_PROBLEM REQUIREMENTS:_
In the entries that follow, the lines from the one with "Definition fill (r" through the one with "if decide (Offset.OffsetSize = 4)" are the ones to write out, exactly and with both ends included. Nothing else should appear.

[Records from a collection]
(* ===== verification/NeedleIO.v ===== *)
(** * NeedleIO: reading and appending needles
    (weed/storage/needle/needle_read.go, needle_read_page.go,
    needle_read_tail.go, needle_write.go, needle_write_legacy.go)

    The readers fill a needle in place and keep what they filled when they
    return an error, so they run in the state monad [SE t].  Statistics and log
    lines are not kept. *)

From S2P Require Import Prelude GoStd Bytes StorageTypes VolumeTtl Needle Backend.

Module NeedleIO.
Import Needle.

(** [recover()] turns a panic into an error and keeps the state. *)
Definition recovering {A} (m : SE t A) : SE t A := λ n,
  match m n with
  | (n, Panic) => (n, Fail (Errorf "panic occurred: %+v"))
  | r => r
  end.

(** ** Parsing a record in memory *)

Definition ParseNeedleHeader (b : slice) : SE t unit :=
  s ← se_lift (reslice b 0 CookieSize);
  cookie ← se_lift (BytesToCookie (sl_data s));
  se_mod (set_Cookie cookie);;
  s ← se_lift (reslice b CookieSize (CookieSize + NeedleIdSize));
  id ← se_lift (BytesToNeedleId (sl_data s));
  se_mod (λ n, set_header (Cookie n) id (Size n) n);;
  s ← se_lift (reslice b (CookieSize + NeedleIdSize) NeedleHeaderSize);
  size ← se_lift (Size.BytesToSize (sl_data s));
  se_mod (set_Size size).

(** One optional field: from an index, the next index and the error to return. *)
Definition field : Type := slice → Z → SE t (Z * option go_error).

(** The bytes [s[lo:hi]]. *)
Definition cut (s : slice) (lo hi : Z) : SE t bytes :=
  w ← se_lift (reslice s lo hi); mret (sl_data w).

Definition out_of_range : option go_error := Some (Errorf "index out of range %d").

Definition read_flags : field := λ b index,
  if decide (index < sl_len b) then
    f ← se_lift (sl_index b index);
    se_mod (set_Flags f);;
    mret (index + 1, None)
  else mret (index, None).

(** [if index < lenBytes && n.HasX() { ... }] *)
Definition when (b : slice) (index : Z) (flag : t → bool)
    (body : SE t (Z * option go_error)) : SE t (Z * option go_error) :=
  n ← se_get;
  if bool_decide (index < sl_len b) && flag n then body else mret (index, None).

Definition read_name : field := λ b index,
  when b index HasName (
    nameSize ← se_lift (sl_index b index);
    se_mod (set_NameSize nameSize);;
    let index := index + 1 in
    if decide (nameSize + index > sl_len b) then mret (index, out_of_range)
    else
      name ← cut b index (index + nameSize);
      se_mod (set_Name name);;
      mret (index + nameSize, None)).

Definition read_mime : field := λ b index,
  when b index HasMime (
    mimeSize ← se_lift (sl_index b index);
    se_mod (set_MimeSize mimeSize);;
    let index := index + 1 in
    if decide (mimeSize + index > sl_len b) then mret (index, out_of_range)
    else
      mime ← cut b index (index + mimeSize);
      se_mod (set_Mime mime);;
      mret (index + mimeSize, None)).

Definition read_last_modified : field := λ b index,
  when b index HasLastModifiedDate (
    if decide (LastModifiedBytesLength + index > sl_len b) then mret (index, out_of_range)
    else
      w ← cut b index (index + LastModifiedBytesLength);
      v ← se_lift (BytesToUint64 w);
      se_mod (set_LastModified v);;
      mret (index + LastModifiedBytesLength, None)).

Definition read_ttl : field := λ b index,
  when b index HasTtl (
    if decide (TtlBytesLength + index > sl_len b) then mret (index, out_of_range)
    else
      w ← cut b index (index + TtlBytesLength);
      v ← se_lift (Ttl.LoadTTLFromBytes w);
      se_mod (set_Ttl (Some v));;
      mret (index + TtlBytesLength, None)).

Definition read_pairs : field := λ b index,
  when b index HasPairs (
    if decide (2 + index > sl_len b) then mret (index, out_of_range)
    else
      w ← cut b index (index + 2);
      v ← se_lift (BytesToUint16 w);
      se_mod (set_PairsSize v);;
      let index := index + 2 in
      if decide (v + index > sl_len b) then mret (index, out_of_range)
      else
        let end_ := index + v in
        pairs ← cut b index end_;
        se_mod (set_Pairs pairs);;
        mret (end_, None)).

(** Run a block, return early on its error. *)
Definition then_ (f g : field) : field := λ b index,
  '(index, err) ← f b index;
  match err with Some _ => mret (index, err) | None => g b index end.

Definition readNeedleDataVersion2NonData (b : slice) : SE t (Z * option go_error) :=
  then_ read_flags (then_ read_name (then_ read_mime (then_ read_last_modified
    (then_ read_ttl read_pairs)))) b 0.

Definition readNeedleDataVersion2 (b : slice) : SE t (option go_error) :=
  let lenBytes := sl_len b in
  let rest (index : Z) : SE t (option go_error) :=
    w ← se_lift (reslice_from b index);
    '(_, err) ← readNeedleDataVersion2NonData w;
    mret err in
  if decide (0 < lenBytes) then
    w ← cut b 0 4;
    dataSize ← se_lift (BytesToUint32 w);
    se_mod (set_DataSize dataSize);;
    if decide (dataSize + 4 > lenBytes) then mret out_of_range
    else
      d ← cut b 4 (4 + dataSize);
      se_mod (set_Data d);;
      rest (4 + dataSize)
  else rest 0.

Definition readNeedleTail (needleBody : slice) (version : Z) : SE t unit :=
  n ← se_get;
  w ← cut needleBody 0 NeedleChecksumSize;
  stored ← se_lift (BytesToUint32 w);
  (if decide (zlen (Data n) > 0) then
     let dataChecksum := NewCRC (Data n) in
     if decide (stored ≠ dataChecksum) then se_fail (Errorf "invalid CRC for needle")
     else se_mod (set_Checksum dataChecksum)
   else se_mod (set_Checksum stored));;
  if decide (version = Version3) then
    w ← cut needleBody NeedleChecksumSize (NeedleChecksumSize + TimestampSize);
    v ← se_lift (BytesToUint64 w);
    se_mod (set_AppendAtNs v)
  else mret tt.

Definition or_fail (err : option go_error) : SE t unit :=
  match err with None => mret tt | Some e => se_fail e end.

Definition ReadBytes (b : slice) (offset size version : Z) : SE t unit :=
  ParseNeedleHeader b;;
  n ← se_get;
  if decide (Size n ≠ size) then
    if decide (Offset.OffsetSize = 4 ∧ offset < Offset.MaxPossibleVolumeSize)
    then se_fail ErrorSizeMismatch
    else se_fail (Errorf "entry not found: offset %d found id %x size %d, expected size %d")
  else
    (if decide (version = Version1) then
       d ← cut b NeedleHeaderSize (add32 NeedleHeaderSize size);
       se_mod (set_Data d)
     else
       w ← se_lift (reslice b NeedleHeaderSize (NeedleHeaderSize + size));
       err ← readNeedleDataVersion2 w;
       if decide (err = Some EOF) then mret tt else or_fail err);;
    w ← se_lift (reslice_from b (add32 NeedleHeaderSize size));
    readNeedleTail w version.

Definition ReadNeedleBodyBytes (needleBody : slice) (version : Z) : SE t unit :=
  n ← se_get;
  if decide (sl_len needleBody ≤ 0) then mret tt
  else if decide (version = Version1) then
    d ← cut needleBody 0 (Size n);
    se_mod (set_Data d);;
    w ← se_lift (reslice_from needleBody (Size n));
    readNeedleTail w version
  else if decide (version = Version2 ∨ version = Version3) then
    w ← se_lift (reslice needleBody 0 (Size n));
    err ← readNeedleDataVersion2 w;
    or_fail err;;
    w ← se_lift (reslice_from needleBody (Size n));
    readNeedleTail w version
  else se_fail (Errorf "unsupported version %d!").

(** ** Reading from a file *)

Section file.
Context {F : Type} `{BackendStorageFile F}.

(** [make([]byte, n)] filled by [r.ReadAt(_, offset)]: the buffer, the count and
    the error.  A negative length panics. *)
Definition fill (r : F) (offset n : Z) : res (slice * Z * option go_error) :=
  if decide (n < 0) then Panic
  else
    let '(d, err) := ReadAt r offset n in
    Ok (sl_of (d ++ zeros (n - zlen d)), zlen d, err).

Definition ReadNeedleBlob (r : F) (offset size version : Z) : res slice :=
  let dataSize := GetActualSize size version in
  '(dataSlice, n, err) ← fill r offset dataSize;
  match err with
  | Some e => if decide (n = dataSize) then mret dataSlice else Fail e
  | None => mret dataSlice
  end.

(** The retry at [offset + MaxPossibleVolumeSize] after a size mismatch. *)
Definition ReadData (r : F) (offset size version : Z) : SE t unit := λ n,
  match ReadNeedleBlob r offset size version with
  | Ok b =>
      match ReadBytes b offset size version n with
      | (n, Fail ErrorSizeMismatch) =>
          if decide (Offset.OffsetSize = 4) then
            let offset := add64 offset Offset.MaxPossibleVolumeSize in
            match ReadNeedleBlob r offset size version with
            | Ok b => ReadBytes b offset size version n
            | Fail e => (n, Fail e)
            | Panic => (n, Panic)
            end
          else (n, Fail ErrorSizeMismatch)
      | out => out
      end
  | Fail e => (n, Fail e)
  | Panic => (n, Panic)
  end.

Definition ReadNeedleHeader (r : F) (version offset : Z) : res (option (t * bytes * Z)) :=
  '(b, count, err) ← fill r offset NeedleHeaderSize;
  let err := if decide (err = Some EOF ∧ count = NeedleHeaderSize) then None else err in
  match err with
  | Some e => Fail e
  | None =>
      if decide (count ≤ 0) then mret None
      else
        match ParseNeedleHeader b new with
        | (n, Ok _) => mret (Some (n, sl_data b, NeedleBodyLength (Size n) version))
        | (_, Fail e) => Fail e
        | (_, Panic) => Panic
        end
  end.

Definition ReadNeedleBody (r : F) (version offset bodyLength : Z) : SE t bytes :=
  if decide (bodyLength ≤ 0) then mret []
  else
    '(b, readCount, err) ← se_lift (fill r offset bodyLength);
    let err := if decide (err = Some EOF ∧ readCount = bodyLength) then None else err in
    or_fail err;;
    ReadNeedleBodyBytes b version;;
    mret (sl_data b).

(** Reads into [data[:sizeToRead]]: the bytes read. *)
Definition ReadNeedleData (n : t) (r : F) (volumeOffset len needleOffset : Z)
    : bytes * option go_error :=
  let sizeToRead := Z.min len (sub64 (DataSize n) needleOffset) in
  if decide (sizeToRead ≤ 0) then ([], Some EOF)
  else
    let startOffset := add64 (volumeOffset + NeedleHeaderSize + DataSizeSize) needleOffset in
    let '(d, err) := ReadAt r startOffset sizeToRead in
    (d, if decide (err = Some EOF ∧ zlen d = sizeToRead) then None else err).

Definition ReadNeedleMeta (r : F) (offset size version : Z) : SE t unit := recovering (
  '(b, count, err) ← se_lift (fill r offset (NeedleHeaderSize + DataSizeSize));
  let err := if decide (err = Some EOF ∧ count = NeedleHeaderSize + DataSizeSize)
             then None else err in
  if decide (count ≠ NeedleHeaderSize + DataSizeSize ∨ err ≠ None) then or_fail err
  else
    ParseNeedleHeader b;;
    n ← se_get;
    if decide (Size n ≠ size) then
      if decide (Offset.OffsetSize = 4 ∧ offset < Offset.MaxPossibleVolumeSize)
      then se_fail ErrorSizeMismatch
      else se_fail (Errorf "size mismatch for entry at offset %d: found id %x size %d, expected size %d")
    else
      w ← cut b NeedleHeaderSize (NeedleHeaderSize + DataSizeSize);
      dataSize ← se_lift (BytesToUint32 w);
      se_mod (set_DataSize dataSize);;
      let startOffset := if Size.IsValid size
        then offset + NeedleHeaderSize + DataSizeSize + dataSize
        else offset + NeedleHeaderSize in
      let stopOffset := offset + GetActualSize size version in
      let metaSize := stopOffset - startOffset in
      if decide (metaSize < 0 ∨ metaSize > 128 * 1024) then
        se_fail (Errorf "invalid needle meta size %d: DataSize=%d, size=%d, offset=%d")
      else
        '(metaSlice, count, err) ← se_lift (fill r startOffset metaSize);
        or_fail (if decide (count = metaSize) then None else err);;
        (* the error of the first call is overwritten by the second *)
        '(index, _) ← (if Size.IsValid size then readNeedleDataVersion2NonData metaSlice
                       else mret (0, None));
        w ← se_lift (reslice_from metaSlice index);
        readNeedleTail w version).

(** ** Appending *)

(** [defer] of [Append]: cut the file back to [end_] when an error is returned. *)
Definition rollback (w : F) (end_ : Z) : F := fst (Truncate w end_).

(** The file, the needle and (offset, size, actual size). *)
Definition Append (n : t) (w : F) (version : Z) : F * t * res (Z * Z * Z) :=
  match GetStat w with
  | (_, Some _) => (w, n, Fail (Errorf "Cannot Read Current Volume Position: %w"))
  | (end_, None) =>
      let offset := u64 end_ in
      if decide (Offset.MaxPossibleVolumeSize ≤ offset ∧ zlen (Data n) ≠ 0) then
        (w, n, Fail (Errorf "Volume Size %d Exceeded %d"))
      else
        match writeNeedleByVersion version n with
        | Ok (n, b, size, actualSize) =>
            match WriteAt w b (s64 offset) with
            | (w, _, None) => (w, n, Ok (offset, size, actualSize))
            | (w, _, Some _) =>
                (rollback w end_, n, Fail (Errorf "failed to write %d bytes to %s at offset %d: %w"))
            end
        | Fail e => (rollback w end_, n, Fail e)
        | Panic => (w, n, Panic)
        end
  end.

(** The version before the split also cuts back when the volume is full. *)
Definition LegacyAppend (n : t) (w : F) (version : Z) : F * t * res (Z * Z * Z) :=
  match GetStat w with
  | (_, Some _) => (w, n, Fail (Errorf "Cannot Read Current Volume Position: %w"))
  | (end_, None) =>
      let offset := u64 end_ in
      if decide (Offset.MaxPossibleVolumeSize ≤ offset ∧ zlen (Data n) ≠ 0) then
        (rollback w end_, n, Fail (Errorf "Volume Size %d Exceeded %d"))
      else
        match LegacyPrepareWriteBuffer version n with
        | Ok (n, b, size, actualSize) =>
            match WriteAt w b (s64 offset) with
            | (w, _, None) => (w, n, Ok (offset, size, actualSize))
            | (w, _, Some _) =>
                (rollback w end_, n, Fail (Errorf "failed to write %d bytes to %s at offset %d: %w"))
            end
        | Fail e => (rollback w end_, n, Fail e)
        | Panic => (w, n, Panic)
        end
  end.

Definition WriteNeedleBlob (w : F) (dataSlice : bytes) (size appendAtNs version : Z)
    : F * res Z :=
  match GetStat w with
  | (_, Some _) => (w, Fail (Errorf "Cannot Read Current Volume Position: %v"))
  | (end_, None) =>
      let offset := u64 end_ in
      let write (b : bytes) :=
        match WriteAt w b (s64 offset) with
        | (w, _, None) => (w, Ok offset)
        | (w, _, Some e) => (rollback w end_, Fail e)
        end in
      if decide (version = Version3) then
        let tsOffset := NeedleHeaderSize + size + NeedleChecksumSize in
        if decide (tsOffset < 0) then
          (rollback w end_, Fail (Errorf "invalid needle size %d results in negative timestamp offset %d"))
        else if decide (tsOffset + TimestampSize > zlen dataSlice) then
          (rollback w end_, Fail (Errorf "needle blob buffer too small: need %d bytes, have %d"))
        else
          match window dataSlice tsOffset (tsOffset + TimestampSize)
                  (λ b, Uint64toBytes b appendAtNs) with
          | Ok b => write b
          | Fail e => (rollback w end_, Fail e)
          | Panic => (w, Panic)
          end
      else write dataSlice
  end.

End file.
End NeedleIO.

_REPLY TO THE EXERCISE:_
Definition fill (r : F) (offset n : Z) : res (slice * Z * option go_error) :=
  if decide (n < 0) then Panic
  else
    let '(d, err) := ReadAt r offset n in
    Ok (sl_of (d ++ zeros (n - zlen d)), zlen d, err).

Definition ReadNeedleBlob (r : F) (offset size version : Z) : res slice :=
  let dataSize := GetActualSize size version in
  '(dataSlice, n, err) ← fill r offset dataSize;
  match err with
  | Some e => if decide (n = dataSize) then mret dataSlice else Fail e
  | None => mret dataSlice
  end.

(** The retry at [offset + MaxPossibleVolumeSize] after a size mismatch. *)
Definition ReadData (r : F) (offset size version : Z) : SE t unit := λ n,
  match ReadNeedleBlob r offset size version with
  | Ok b =>
      match ReadBytes b offset size version n with
      | (n, Fail ErrorSizeMismatch) =>
          if decide (Offset.OffsetSize = 4) then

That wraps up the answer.